(** One copy moves a non-empty prefix of the rest. *)
Lemma iov_copy_spec iov b0 b cs' c D i v off :
  1 <= chunk_size b0 < 2 ^ 31 → iov !! i = Some v → 0 <= off < zlen v →
  chunk_size b = chunk_size b0 → total_length b = u32 (total_length b0 + zlen D) →
  queue b = queue b0 ++ cs' ++ [c] → concat (stored <$> (cs' ++ [c])) = D →
  Forall (λ c, coffset c = 0) (cs' ++ [c]) → Forall (full (chunk_size b0)) cs' →
  chunk_ok (chunk_size b0) c → 0 < csize c - clength c <= zlen (iov_rest iov i off) →
  ∃ b2 n nx i' v' off', iov_copy iov b i off (zlen v - off) i (csize c - clength c) = Some (b2, n, nx) ∧
    0 < n ∧ n + zlen (iov_rest iov i' off') = zlen (iov_rest iov i off) ∧
    iov_rest iov i off = take (Z.to_nat n) (iov_rest iov i off) ++ iov_rest iov i' off' ∧
    iov_inv b0 b2 true (D ++ take (Z.to_nat n) (iov_rest iov i off)) (iov_rest iov i' off') ∧
    (nx = None ∧ iov_rest iov i' off' = [] ∨
     nx = Some (i', off', zlen v' - off', i') ∧ iov !! i' = Some v' ∧ 0 <= off' ∧ (off' = 0 ∨ off' < zlen v')).
Proof.
  intros Hlim Hv Hoff Hcs Htot Hq Hcat Hco Hfull Hok Hrem. unfold iov_copy.
  set (n := Z.min _ _). assert (0 < n ∧ n <= zlen v - off ∧ n <= csize c - clength c) as (Hn&Hnv&Hnc) by lia.
  rewrite Hv. cbn [mbind option_bind]. rewrite load_Some by lia. cbn [mbind option_bind].
  set (data := take (Z.to_nat n) (drop (Z.to_nat off) v)).
  assert (zlen data = n) as Hzd by (unfold data, zlen in *; rewrite length_take, length_drop; lia).
  pose proof (iov_rest_take iov i v off n Hv ltac:(lia) ltac:(lia) ltac:(lia)) as Hsplit. fold data in Hsplit.
  assert (take (Z.to_nat n) (iov_rest iov i off) = data) as Htk.
  { rewrite Hsplit. apply take_app_length'. unfold zlen in *. lia. }
  destruct (iov_fill b0 b cs' c D (iov_rest iov i (off + n)) data) as (b1&Hf&Hinv); try done; [|lia|].
  { rewrite <- Hsplit. lia. }
  rewrite Hf. cbn [mbind option_bind]. rewrite Hzd in Hinv.
  destruct (Z.eqb_spec (zlen v - off - n) 0) as [E|E].
  - assert (off + n = zlen v) as Eo by lia. rewrite Eo, (iov_rest_next iov i v Hv) in *.
    destruct (iov !! S i) as [w|] eqn:Hw.
    + eexists _, _, _, (S i), w, 0. split; [done|]. rewrite Htk, Hsplit, zlen_app, Hzd.
      split_and!; try done; try lia. right. rewrite Z.sub_0_r. split_and!; try done; try lia; by left.
    + eexists _, _, _, (S i), [], 0. split; [done|]. rewrite Htk, Hsplit, zlen_app, Hzd.
      split_and!; try done; try lia. left. split; [done|]. unfold iov_rest.
      rewrite (drop_ge iov); [done|]. by apply lookup_ge_None.
  - replace (zlen v - off - n) with (zlen v - (off + n)) by lia.
    eexists _, _, _, i, v, (off + n). split; [done|]. rewrite Htk, Hsplit, zlen_app, Hzd.
    split_and!; try done; try lia. right. split_and!; try done; try lia.
Qed.
(* ===== verification/AsyncWrite.v ===== *)
(** * The buffered write path: [write_func], [Reactor::_write], [Reactor::_writev],
      [Reactor::_writable_callback] of src/reactor/base.cc and [Socket::handle_send]
      of src/network/socket.cc

    A socket sends what the kernel takes at once and keeps the rest in its output
    buffer until the reactor reports that it is writable.  The kernel is the list of
    its answers to the coming [send] calls; [wire] is what it accepted so far.
    Chunks that stand for a file are sent by [handle_sendfile], a parameter.  The
    build without TLS is modelled. *)

From S2P Require Import Prelude Buffer.

(** The answer to one [send] or [writev] of at least one byte: some bytes were taken,
    or an error of the classes of [Socket::catch_error] ([EINTR] is retried by
    [Socket::send]). *)
Inductive answer := Sent (k : positive) | Again | Closed | Errored.

Record Socket := MkSocket {
  out_buffer : option Buffer; buffer_size : Z; sock_chunk_size : Z; dontwait : bool;
  write_event : bool; close_wait : bool; send_wait : bool; closed : bool;
  kernel : list answer; wire : bytes }.
(* ===== verification/Http.v ===== *)
(** * HTTP/1 requests: src/protocol/http.cc, include/openswoole_http.h and
      [openswoole_hex2dec] of src/core/base.cc

    A request is parsed in the connection's buffer while its bytes arrive; the
    buffer is the allocated block [str] of which [length] bytes are received.  A
    pointer is its offset in the block.  [None] is an access outside the block.
    Characters are the bytes 0..255 where the source compares them as [char] with
    ASCII constants only; the character classes are those of the C locale.  The
    build with HTTP/2 and without [OSW_HTTP_100_CONTINUE] is modelled. *)

From S2P Require Import Prelude WebSocket Http2.

(** ** Characters *)

Definition isspace (c : Z) : bool := (c =? 32) || ((9 <=? c) && (c <=? 13)).
Definition isdigit (c : Z) : bool := (48 <=? c) && (c <=? 57).
Definition isupper (c : Z) : bool := (65 <=? c) && (c <=? 90).
Definition islower (c : Z) : bool := (97 <=? c) && (c <=? 122).
Definition isxdigit (c : Z) : bool :=
  isdigit c || ((65 <=? c) && (c <=? 70)) || ((97 <=? c) && (c <=? 102)).
Definition tolower (c : Z) : Z := if isupper c then c + 32 else c.
Definition toupper (c : Z) : Z := if islower c then c - 32 else c.

(** [openswoole_strcaseeq], and [openswoole_strcasect] of the string at [p]. *)
Definition openswoole_strcaseeq (a b : bytes) : bool := bool_decide (tolower <$> a = tolower <$> b).
Fixpoint strncaseeq (m : bytes) (p : Z) (s : bytes) : option bool :=
  match s with
  | [] => Some true
  | c :: s => d ← at_ m p; if tolower d =? tolower c then strncaseeq m (p + 1) s else Some false
  end.
Definition openswoole_strcasect (m : bytes) (p plen : Z) (s : bytes) : option bool :=
  if zlen s <=? plen then strncaseeq m p s else Some false.
(** [memcmp(p, s, strlen(s)) == 0]. *)
Definition memeq (m : bytes) (p : Z) (s : bytes) : option bool :=
  d ← load m p (zlen s); Some (bool_decide (d = s)).

(** ** URL coding *)

Definition hex_digit (c : Z) : Z :=
  let c := if isupper c then tolower c else c in if isdigit c then c - 48 else c - 97 + 10.
Definition url_htoi (a b : Z) : Z := hex_digit a * 16 + hex_digit b.

(** [url_decode]: the decoded bytes ([dest] never overtakes [data]). *)
Fixpoint url_decode (str : bytes) : bytes :=
  match str with
  | [] => []
  | c :: rest =>
    if c =? 43 (* '+' *) then 32 :: url_decode rest else
    match rest with
    | a :: b :: rest' =>
      if (c =? 37 (* '%' *)) && isxdigit a && isxdigit b
      then u8 (url_htoi a b) :: url_decode rest' else c :: url_decode rest
    | _ => c :: url_decode rest
    end
  end.

(** The condition under which [url_encode] escapes a [char]. *)
Definition must_escape (c : Z) : bool :=
  let c := i8 c in
  ((c <? 48) && negb (c =? 45) && negb (c =? 46)) || ((c <? 65) && (57 <? c)) ||
  ((90 <? c) && (c <? 97) && negb (c =? 95)) || ((122 <? c) && negb (c =? 126)).

Definition hexchars : bytes := lit "0123456789ABCDEF".
Definition hexchar (v : Z) : Z := nth (Z.to_nat v) hexchars 0.

(** The loop, on the block [ret]. *)
Fixpoint encode_loop (ret : bytes) (y : Z) (str : bytes) : option (bytes * Z) :=
  match str with
  | [] => Some (ret, y)
  | c :: str =>
    if must_escape c then
      ret ← store ret y [37; hexchar (Z.shiftr c 4); hexchar (Z.land c 15)];
      encode_loop ret (y + 3) str
    else ret ← store ret y [c]; encode_loop ret (y + 1) str
  end.

(** [url_encode]; [fresh n] is a block of [n] bytes.  The result is the returned
    string without its terminator. *)
Definition url_encode (fresh : nat → bytes) (str : bytes) : option bytes :=
  '(ret, y) ← encode_loop (fresh (3 * length str)%nat) 0 str;
  ret ← store ret y [0];
  load ret 0 y.

(** ** [openswoole_hex2dec] *)

Fixpoint hex2dec_loop (fuel : nat) (m : bytes) (p value : Z) : option (Z * Z) :=
  match fuel with
  | O => None
  | S fuel =>
    c ← at_ m p;
    if isdigit c then hex2dec_loop fuel m (p + 1) (u64 (value * 16 + (c - 48))) else
    let c := toupper c in
    if isupper c then hex2dec_loop fuel m (p + 1) (u64 (value * 16 + (c - 65) + 10))
    else Some (value, p)
  end.

(** The value and the number of bytes parsed. *)
Definition openswoole_hex2dec (m : bytes) (hex : Z) : option (Z * Z) :=
  c0 ← at_ m hex;
  prefix ← (if c0 =? 48 then c1 ← at_ m (hex + 1); Some (tolower c1 =? 120) else Some false);
  let p := if prefix : bool then hex + 2 else hex in
  '(value, q) ← hex2dec_loop (S (length m)) m p 0; Some (value, q - hex).

(** ** The request *)

Record Request := MkRequest {
  method : Z; version : Z; excepted : bool; header_parsed : bool; known_length : bool;
  keep_alive : bool; chunked : bool; nobody_chunked : bool;
  url_offset_ : Z; url_length_ : Z; request_line_length_ : Z; header_length_ : Z;
  content_length_ : Z;
  b_length : Z; b_offset : Z; b_str : bytes }.

Definition new_request (length : Z) (str : bytes) : Request :=
  MkRequest 0 0 false false false false false false 0 0 0 0 0 length 0 str.

Definition set_method (r : Request) (v : Z) : Request :=
  MkRequest v (version r) (excepted r) (header_parsed r) (known_length r) (keep_alive r) (chunked r)
    (nobody_chunked r) (url_offset_ r) (url_length_ r) (request_line_length_ r) (header_length_ r)
    (content_length_ r) (b_length r) (b_offset r) (b_str r).
Definition set_version (r : Request) (v : Z) : Request :=
  MkRequest (method r) v (excepted r) (header_parsed r) (known_length r) (keep_alive r) (chunked r)
    (nobody_chunked r) (url_offset_ r) (url_length_ r) (request_line_length_ r) (header_length_ r)
    (content_length_ r) (b_length r) (b_offset r) (b_str r).
Definition set_excepted (r : Request) : Request :=
  MkRequest (method r) (version r) true (header_parsed r) (known_length r) (keep_alive r) (chunked r)
    (nobody_chunked r) (url_offset_ r) (url_length_ r) (request_line_length_ r) (header_length_ r)
    (content_length_ r) (b_length r) (b_offset r) (b_str r).
Definition set_flags (r : Request) (parsed known keep chunk nobody : bool) : Request :=
  MkRequest (method r) (version r) (excepted r) parsed known keep chunk nobody
    (url_offset_ r) (url_length_ r) (request_line_length_ r) (header_length_ r)
    (content_length_ r) (b_length r) (b_offset r) (b_str r).
Definition set_url (r : Request) (o l : Z) : Request :=
  MkRequest (method r) (version r) (excepted r) (header_parsed r) (known_length r) (keep_alive r)
    (chunked r) (nobody_chunked r) o l (request_line_length_ r) (header_length_ r)
    (content_length_ r) (b_length r) (b_offset r) (b_str r).
Definition set_lengths (r : Request) (line header content : Z) : Request :=
  MkRequest (method r) (version r) (excepted r) (header_parsed r) (known_length r) (keep_alive r)
    (chunked r) (nobody_chunked r) (url_offset_ r) (url_length_ r) line header content
    (b_length r) (b_offset r) (b_str r).
Definition set_offset (r : Request) (o : Z) : Request :=
  MkRequest (method r) (version r) (excepted r) (header_parsed r) (known_length r) (keep_alive r)
    (chunked r) (nobody_chunked r) (url_offset_ r) (url_length_ r) (request_line_length_ r)
    (header_length_ r) (content_length_ r) (b_length r) o (b_str r).

(** *** The request line *)

Definition OSW_HTTP_PRI : Z := 26.
Definition OSW_HTTP_VERSION_10 : Z := 1.
Definition OSW_HTTP_VERSION_11 : Z := 2.
(** C33. The addresses of a lookup are those of the answer records.  From a response with
    any header flags and up to ten answers that point to the question's name (of any type
    but CNAME, with at most 254 bytes of data), of which the name is no longer than its
    first character's code, exactly the A and AAAA records' addresses are returned, in
    order, and all accesses stay inside the packet and the rows; a response to another
    request gives none. *)
Theorem dns_answers_parsed fuel name packet request_id id f1 f2 ls qflags rrs extra :
  let datagram := response id f1 f2 ls qflags rrs extra in
  let n := zlen (join ls) in
  length packet = OSW_BUFFER_SIZE_STD → zlen datagram < 8192 → (∀ i, length (name i) = row_size) →
  0 <= id < 65536 → zlen f1 = 4 → zlen f2 = 4 → zlen qflags = 4 →
  Forall label_ok ls → ls ≠ [] → Forall (λ x, x ≠ 192) (join ls) → n <= nth 0 (join ls) 0 < 128 →
  Forall rr_ok rrs → zlen rrs <= 10 → (length (join ls) + 2 < fuel)%nat →
  dns_answer fuel name packet request_id datagram =
    Some (if id =? request_id then addresses (snd <$> rrs) else []).
Proof.
  intros datagram n Hp Hd Hname Hid Hf1 Hf2 Hq Hls Hne H192 Hfirst Hrrs Hrn Hfuel.
  set (head := be_bytes 2 id ++ f1 ++ be_bytes 2 (zlen rrs) ++ f2).
  assert (zlen head = 12) as Hh by (unfold head; rewrite !zlen_app, !be_bytes_2_zlen; lia).
  unfold dns_answer. rewrite take_ge by (unfold zlen, OSW_BUFFER_SIZE_STD in *; lia).
  rewrite bool_decide_eq_false_2.
  2: { intros E. assert (zlen datagram = 0) as E0 by by rewrite E. unfold datagram, response in E0.
       fold head in E0. rewrite zlen_app in E0. zl_nonneg. lia. }
  set (tail := drop (length (datagram ++ [0])) packet).
  assert (store packet 0 (datagram ++ [0]) =
    Some (head ++ wire ls ++ 0 :: qflags ++ concat (rr_wire <$> rrs) ++ extra ++ 0 :: tail)) as ->.
  { rewrite store_Some by (rewrite ?zlen_app; unfold zlen, OSW_BUFFER_SIZE_STD in *; cbn [length]; lia).
    change (Z.to_nat 0) with 0%nat. cbn [take plus app]. fold tail. unfold datagram, response. fold head.
    f_equal. app_eq. }
  cbn [mbind option_bind]. unfold sizeof_header. rewrite <- Hh at 1. rewrite domain_decode_spec by done.
  cbn [mbind option_bind].
  pose proof (dots_nonzero ls Hls) as Hnz. rewrite dots_join in Hnz by done. apply Forall_app in Hnz as [Hnz _].
  set (rest := 0 :: qflags ++ concat (rr_wire <$> rrs) ++ extra ++ 0 :: tail).
  rewrite <- Hh at 1. rewrite strlen_spec by done. cbn [mbind option_bind].
  assert (be16 (head ++ join ls ++ 0 :: rest) 6 = Some (zlen rrs)) as ->.
  { unfold head. replace ((be_bytes 2 id ++ f1 ++ be_bytes 2 (zlen rrs) ++ f2) ++ join ls ++ 0 :: rest)
      with ((be_bytes 2 id ++ f1) ++ be_bytes 2 (zlen rrs) ++ f2 ++ join ls ++ 0 :: rest) by app_eq.
    pose proof (zlen_nonneg rrs). apply be16_spec; [lia|]. rewrite zlen_app, be_bytes_2_zlen. lia. }
  cbn [mbind option_bind]. rewrite Z.gtb_ltb, (proj2 (Z.ltb_ge _ _)) by lia.
  pose proof (join_nonempty ls Hls Hne) as Hjne. subst n.
  destruct (join ls) as [|c s] eqn:Ej; [done|]. cbn [nth] in Hfirst.
  replace (Z.to_nat (zlen rrs)) with (length rrs) by (unfold zlen; lia).
  replace (12 + (zlen (c :: s) + 2) + sizeof_qflags) with (zlen (head ++ (c :: s) ++ 0 :: 0 :: qflags))
    by (unfold sizeof_qflags; zl).
  rewrite (parse_records_spec head c s rest Hh) with (S := extra ++ 0 :: tail).
  - cbn [mbind option_bind].
    assert (be16 (head ++ (c :: s) ++ 0 :: rest) 0 = Some id) as ->.
    { unfold head. rewrite <- app_assoc. by apply (be16_spec []). }
    cbn [mbind option_bind]. destruct (id =? request_id); cbn [negb]; [|done]. by rewrite addresses_stored.
  - apply Forall_and; split; done.
  - done.
  - done.
  - unfold rest. app_eq.
  - done.
  - cbn [length] in Hfuel. lia.
Qed.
+ + + + +
* **TASK GOAL**: Beginning at the line with "rewrite (parse_records_spec head", write out each line exactly as it stands until the listing ends, and add nothing.

* **YOUR RESPONSE**:
  rewrite (parse_records_spec head c s rest Hh) with (S := extra ++ 0 :: tail).
  - cbn [mbind option_bind].
    assert (be16 (head ++ (c :: s) ++ 0 :: rest) 0 = Some id) as ->.
    { unfold head. rewrite <- app_assoc. by apply (be16_spec []). }
    cbn [mbind option_bind]. destruct (id =? request_id); cbn [negb]; [|done]. by rewrite addresses_stored.
  - apply Forall_and; split; done.
  - done.
  - done.
  - unfold rest. app_eq.
  - done.
  - cbn [length] in Hfuel. lia.
Qed.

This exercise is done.